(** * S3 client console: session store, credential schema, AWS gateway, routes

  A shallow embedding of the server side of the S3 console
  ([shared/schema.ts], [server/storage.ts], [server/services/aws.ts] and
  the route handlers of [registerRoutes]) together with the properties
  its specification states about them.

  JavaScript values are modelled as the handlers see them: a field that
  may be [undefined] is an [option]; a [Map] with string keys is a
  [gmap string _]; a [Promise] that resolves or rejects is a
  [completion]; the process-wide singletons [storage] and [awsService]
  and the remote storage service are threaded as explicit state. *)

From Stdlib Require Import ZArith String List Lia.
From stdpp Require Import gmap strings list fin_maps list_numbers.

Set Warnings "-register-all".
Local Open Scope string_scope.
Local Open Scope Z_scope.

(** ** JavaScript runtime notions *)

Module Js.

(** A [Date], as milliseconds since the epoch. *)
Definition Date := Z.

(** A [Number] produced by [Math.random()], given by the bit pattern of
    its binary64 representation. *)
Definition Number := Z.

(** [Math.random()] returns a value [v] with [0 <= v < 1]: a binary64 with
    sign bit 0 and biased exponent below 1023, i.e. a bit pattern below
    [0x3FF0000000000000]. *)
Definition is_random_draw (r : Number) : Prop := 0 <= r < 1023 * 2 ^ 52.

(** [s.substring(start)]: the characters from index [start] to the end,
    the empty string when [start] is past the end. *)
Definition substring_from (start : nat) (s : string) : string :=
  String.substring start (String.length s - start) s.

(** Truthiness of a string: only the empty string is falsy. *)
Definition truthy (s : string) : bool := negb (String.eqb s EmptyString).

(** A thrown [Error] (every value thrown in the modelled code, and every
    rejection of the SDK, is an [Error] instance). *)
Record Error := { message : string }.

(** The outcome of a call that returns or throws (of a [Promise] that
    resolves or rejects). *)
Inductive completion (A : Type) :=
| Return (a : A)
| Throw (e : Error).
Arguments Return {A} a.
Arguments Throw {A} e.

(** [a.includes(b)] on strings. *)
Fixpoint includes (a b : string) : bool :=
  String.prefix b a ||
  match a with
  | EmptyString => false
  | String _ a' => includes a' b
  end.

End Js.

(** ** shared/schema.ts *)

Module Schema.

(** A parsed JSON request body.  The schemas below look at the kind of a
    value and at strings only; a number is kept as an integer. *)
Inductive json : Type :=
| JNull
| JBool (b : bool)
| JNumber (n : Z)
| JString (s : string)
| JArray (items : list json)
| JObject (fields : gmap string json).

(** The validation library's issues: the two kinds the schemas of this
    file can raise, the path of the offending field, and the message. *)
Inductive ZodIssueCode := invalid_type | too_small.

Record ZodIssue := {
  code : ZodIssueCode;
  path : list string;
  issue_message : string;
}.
□ □ □ □ □ □ □
▶ **What the exercise asks**
Only the lines from the one containing "Module Schema." through the last line of the records should appear, each written out exactly.

▶ **Answer space**
Module Schema.

(** A parsed JSON request body.  The schemas below look at the kind of a
    value and at strings only; a number is kept as an integer. *)
Inductive json : Type :=
| JNull
| JBool (b : bool)
| JNumber (n : Z)
| JString (s : string)
| JArray (items : list json)
| JObject (fields : gmap string json).

(** The validation library's issues: the two kinds the schemas of this
    file can raise, the path of the offending field, and the message. *)
Inductive ZodIssueCode := invalid_type | too_small.

Record ZodIssue := {
  code : ZodIssueCode;
  path : list string;
  issue_message : string;
}.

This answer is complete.